# [Dataset entries]

(* ===== verification/EdgeCases.v ===== *)
(** The engine on the two degenerate inputs the spec lists among its
    testable properties, over exact arithmetic.

    - A zero interest rate takes the straight-line branch of
      [level_payment] ([principal / numberOfPayments], LoanCalculator.ts
      lines 37-38): every row then charges no interest and repays the same
      principal, the last one included, since its forced payoff
      (line 57) is exactly what is left, one more instalment.
    - A loan amount of at most 0 is clamped to a principal of 0 (line 21):
      every row, if there are any, is all zeros, and so are the totals.

    The zero-rate argument follows the loop iteration by iteration with
    the invariant "before payment [k] the balance is [(n - k + 1) * d]",
    [d = principal / n]; the zero-amount argument is a consequence of the
    contract [amortizes]. *)

From Stdlib Require Import QArith Qminmax Qreduction Lqa Lia List ZArith.
From S2P Require Import Prelude Number ExactNumber LoanParameters LoanCalculator AmortizationSpec App.
Import ListNotations LoanParameters LoanCalculator AmortizationSpec App.

Module EdgeCases.

Local Open Scope Q_scope.

Abbreviation Row := (AmortizationPayment Q).

(** A row that moves no money. *)
Definition zero_row (row : Row) : Prop :=
  paymentAmount row == 0 /\ interestPaid row == 0
  /\ principalPaid row == 0 /\ remainingBalance row == 0.

(** A row of a straight-line schedule with instalment [d]. *)
Definition straight_row (d : Q) (row : Row) : Prop :=
  interestPaid row == 0 /\ principalPaid row == d.

(** ** Sums of zeros *)

Lemma fold_left_Qplus_zero (f : Row -> Q) (rows : list Row) :
  Forall (fun row => f row == 0) rows -> fold_left Qplus (map f rows) 0 == 0.
Proof.
  induction 1 as [|row rows Hr _ IH]; [reflexivity|].
  cbn [map fold_left]. rewrite fold_left_Qplus_acc, IH, Hr. reflexivity.
Qed.

(** ** A loan amount of at most 0 *)

Lemma amortizes_zero_rows rate k b rows :
  amortizes rate k b rows -> b == 0 -> Forall zero_row rows.
Proof.
  induction 1 as [k b row (_ & Hi & Hp & Hpay & Hb) _
                 |k b row rows (_ & Hi & Hp & Hpay & Hb) _ IH]; intros H0;
    assert (Hz : zero_row row)
      by (unfold zero_row; rewrite H0, Qmult_0_l, Q.max_id in Hi;
          rewrite H0 in Hp, Hb; repeat split; lra).
  - apply Forall_cons; [exact Hz|apply Forall_nil].
  - constructor; [exact Hz|]. apply IH. apply Hz.
Qed.

(** ** A zero rate *)

(** One iteration of a straight-line schedule: before payment [k] the
    balance is [(n - k + 1) * d]; the row repays [d] without interest and
    leaves [(n - k) * d]. *)
Lemma zero_rate_step (n : Z) (r d : Q) (s : LoopState Q) (k : nat) :
  r == 0 -> 0 <= d -> (1 <= Z.of_nat k <= n)%Z ->
  st_remainingBalance s == inject_Z (n - Z.of_nat k + 1) * d ->
  exists row,
    st_schedule (payment_step num_max num_min n r d s k) = st_schedule s ++ [row]
    /\ straight_row d row
    /\ st_remainingBalance (payment_step num_max num_min n r d s k)
       == inject_Z (n - Z.of_nat k) * d.
Proof.
  destruct s as [b ti tp sc]; cbn [st_remainingBalance]. intros Hr Hd Hk Hb.
  assert (Hm : 0 <= inject_Z (n - Z.of_nat k) * d)
    by (apply Qmult_le_0_compat; [change 0 with (inject_Z 0); rewrite <- Zle_Qle; lia|exact Hd]).
  assert (Hb' : b == inject_Z (n - Z.of_nat k) * d + d)
    by (rewrite Hb, inject_Z_plus; change (inject_Z 1) with 1; ring).
  eexists. split; [reflexivity|]. unfold straight_row, payment_step.
  cbn [st_remainingBalance interestPaid principalPaid num_max num_min num_sub
       num_mul num_add num_of_Z Q_Number].
  destruct (Z.of_nat k =? n)%Z eqn:G;
    rewrite ?Qmult'_correct, ?Qplus'_correct, ?Qminus'_correct, Hr, Qmult_0_r;
    change (inject_Z 0) with 0; rewrite Q.max_id.
  - apply Z.eqb_eq in G. rewrite G, Z.sub_diag in *. change (inject_Z 0) with 0 in *.
    repeat split; rewrite ?Hb'; try ring. rewrite Q.max_r; [ring|lra].
  - rewrite (Q.max_l (d - 0) 0), (Q.min_l (d - 0) b) by lra.
    repeat split; try ring. rewrite Q.max_l by lra. rewrite Hb'. ring.
Qed.

Lemma zero_rate_steps (n : Z) (r d : Q) (m k : nat) (s : LoopState Q) :
  r == 0 -> 0 <= d -> (1 <= k)%nat -> (Z.of_nat (k + m) = n + 1)%Z ->
  st_remainingBalance s == inject_Z (n - Z.of_nat k + 1) * d ->
  exists rows,
    st_schedule (fold_left (payment_step num_max num_min n r d) (seq k m) s)
    = st_schedule s ++ rows
    /\ Forall (straight_row d) rows.
Proof.
  intros Hr Hd. revert k s; induction m as [|m IH]; intros k s Hk Hn Hb.
  - exists []. now rewrite app_nil_r.
  - destruct (zero_rate_step n r d s k Hr Hd ltac:(lia) Hb) as (row & Hs & Hrow & Hb').
    cbn [seq fold_left].
    destruct (IH (S k) (payment_step num_max num_min n r d s k) ltac:(lia) ltac:(lia))
      as (rows & Hs' & Hf).
    { rewrite Hb'. replace (n - Z.of_nat (S k) + 1)%Z with (n - Z.of_nat k)%Z by lia.
      reflexivity. }
    exists (row :: rows). split; [rewrite Hs', Hs, <- app_assoc; reflexivity|].
    constructor; assumption.
Qed.

(** The rate per period is 0 exactly when the annual rate is. *)
Lemma rate_per_period_zero (p : LoanParameters Q) :
  interestRate p == 0 -> rate_per_period p == 0.
Proof.
  intros H. unfold rate_per_period. cbn [num_div num_of_Z Q_Number].
  rewrite !Qdiv'_correct, H. reflexivity.
Qed.

(** The schedule of a zero-rate loan with a positive payment count. *)
Lemma zero_rate_schedule (p : LoanParameters Q) :
  interestRate p == 0 -> (0 < payment_count p)%Z ->
  Forall (straight_row (principal_of p / inject_Z (payment_count p))) (schedule (calculate p)).
Proof.
  intros H0 Hn. pose proof (rate_per_period_zero p H0) as Hr.
  pose proof (Q.le_max_r (loanAmount p) 0) as HP.
  unfold payment_count in *. unfold_calculate p; [lia|].
  fold (principal_of p) (rate_per_period p) in *. cbn [schedule].
  set (n := num_round (num_mul (termYears p) (num_of_Z (rawValue (paymentsPerYear p))))) in *.
  assert (Hpmt : level_payment (principal_of p) (rate_per_period p) n
                 = Qdiv' (principal_of p) (inject_Z n)).
  { unfold level_payment. cbn [num_eqb num_of_Z Q_Number]. change (inject_Z 0) with 0.
    now rewrite (proj2 (Qeq_bool_iff _ _) Hr). }
  assert (Hn0 : ~ inject_Z n == 0)
    by (intros E; apply (inject_Z_injective n 0) in E; lia).
  assert (Hd : 0 <= principal_of p / inject_Z n).
  { apply Qle_shift_div_l; [change 0 with (inject_Z 0); rewrite <- Zlt_Qlt; lia|].
    rewrite Qmult_0_l. exact HP. }
  rewrite Hpmt.
  destruct (zero_rate_steps n (rate_per_period p) (Qdiv' (principal_of p) (inject_Z n))
              (Z.to_nat n) 1 (initial_state (principal_of p)) Hr
              ltac:(rewrite Qdiv'_correct; exact Hd) ltac:(lia) ltac:(lia))
    as (rows & Hs & Hf).
  { cbn [initial_state st_remainingBalance]. rewrite Qdiv'_correct.
    replace (n - Z.of_nat 1 + 1)%Z with n by lia. field. exact Hn0. }
  cbn [initial_state st_schedule app] in Hs. rewrite Hs.
  eapply Forall_impl; [|exact Hf]. intros row [Hi0 Hpp].
  split; [exact Hi0|]. rewrite Hpp, Qdiv'_correct. reflexivity.
Qed.

(** ** Properties *)

(** C25 (functional): with a zero interest rate every row of the schedule
    charges no interest and repays the same principal
    [max(loanAmount, 0) / n], the last row included, and the total interest
    is 0 (spec, testable properties and scenario 3). *)
Theorem zero_rate_straight_line (p : LoanParameters Q) :
  interestRate p == 0 ->
  Forall (straight_row (principal_of p / inject_Z (payment_count p))) (schedule (calculate p))
  /\ totalInterest (calculate p) == 0.
Proof.
  intros H0. destruct (Z.lt_ge_cases 0 (payment_count p)) as [Hn|Hn].
  2:{ empty_run Hn.
      split; [constructor|reflexivity]. }
  destruct (calculate_run p Hn) as (_ & Hi & _).
  pose proof (zero_rate_schedule p H0 Hn) as Hs.
  split; [exact Hs|]. rewrite Hi. apply fold_left_Qplus_zero.
  eapply Forall_impl; [|exact Hs]. intros row [Hi0 _]. exact Hi0.
Qed.

(** C26 (error): a loan amount of at most 0 is clamped to 0: the totals
    are 0 and every row of the schedule, if there is any, moves no money
    (spec, error handling and scenario 4). *)
Theorem zero_amount_result (p : LoanParameters Q) :
  loanAmount p <= 0 ->
  totalInterest (calculate p) == 0 /\ totalPaid (calculate p) == 0
  /\ Forall zero_row (schedule (calculate p)).
Proof.
  intros Ha. destruct (Z.lt_ge_cases 0 (payment_count p)) as [Hn|Hn].
  - destruct (calculate_run p Hn) as (Hrun & Hi & Hp).
    assert (H0 : principal_of p == 0)
      by (unfold principal_of; cbn [num_max num_of_Z Q_Number]; now apply Q.max_r).
    pose proof (amortizes_zero_rows _ _ _ _ Hrun H0) as Hz.
    rewrite Hi, Hp. split; [|split; [|exact Hz]]; apply fold_left_Qplus_zero;
      eapply Forall_impl; try exact Hz; intros row Hr; apply Hr.
  - empty_run Hn.
    split; [reflexivity|split; [reflexivity|constructor]].
Qed.

End EdgeCases.

(** Spec scenario 3, the interest-free loan of [App]. *)
Lemma zero_rate_straight_line_witness :
  (interestRate interest_free == 0)%Q
  /\ Forall (EdgeCases.straight_row (principal_of interest_free
                                      / inject_Z (payment_count interest_free)))
       (schedule (LoanCalculator.calculate interest_free))
  /\ (totalInterest (LoanCalculator.calculate interest_free) == 0)%Q.
Proof.
  assert (H : (interestRate interest_free == 0)%Q) by reflexivity.
  split; [exact H|]. exact (EdgeCases.zero_rate_straight_line interest_free H).
Defined.

(** Spec scenario 4: the residential configuration with an amount of 0. *)
Definition no_amount : LoanParameters Q :=
  {| loanAmount := 0; interestRate := interestRate (config_parameters residential);
     termYears := 30; paymentsPerYear := MONTHLY |}.

Lemma zero_amount_result_witness :
  (loanAmount no_amount <= 0)%Q
  /\ (totalInterest (LoanCalculator.calculate no_amount) == 0)%Q
  /\ (totalPaid (LoanCalculator.calculate no_amount) == 0)%Q
  /\ Forall EdgeCases.zero_row (schedule (LoanCalculator.calculate no_amount)).
Proof.
  assert (H : (loanAmount no_amount <= 0)%Q) by discriminate.
  split; [exact H|]. exact (EdgeCases.zero_amount_result no_amount H).
Defined.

# [PROBLEM TO WORK ON]
Beginning at the line with "rewrite !Qdiv'_correct, H. reflexivity." and stopping after the line with "(** C25 (functional): with", please write out every line of the data above exactly and nothing else.

# [EXPECTED OUTPUT]
  rewrite !Qdiv'_correct, H. reflexivity.
Qed.

(** The schedule of a zero-rate loan with a positive payment count. *)
Lemma zero_rate_schedule (p : LoanParameters Q) :
  interestRate p == 0 -> (0 < payment_count p)%Z ->
  Forall (straight_row (principal_of p / inject_Z (payment_count p))) (schedule (calculate p)).
Proof.
  intros H0 Hn. pose proof (rate_per_period_zero p H0) as Hr.
  pose proof (Q.le_max_r (loanAmount p) 0) as HP.
  unfold payment_count in *. unfold_calculate p; [lia|].
  fold (principal_of p) (rate_per_period p) in *. cbn [schedule].
  set (n := num_round (num_mul (termYears p) (num_of_Z (rawValue (paymentsPerYear p))))) in *.
  assert (Hpmt : level_payment (principal_of p) (rate_per_period p) n
                 = Qdiv' (principal_of p) (inject_Z n)).
  { unfold level_payment. cbn [num_eqb num_of_Z Q_Number]. change (inject_Z 0) with 0.
    now rewrite (proj2 (Qeq_bool_iff _ _) Hr). }
  assert (Hn0 : ~ inject_Z n == 0)
    by (intros E; apply (inject_Z_injective n 0) in E; lia).
  assert (Hd : 0 <= principal_of p / inject_Z n).
  { apply Qle_shift_div_l; [change 0 with (inject_Z 0); rewrite <- Zlt_Qlt; lia|].
    rewrite Qmult_0_l. exact HP. }
  rewrite Hpmt.
  destruct (zero_rate_steps n (rate_per_period p) (Qdiv' (principal_of p) (inject_Z n))
              (Z.to_nat n) 1 (initial_state (principal_of p)) Hr
              ltac:(rewrite Qdiv'_correct; exact Hd) ltac:(lia) ltac:(lia))
    as (rows & Hs & Hf).
  { cbn [initial_state st_remainingBalance]. rewrite Qdiv'_correct.
    replace (n - Z.of_nat 1 + 1)%Z with n by lia. field. exact Hn0. }
  cbn [initial_state st_schedule app] in Hs. rewrite Hs.
  eapply Forall_impl; [|exact Hf]. intros row [Hi0 Hpp].
  split; [exact Hi0|]. rewrite Hpp, Qdiv'_correct. reflexivity.
Qed.

(** ** Properties *)

(** C25 (functional): with a zero interest rate every row of the schedule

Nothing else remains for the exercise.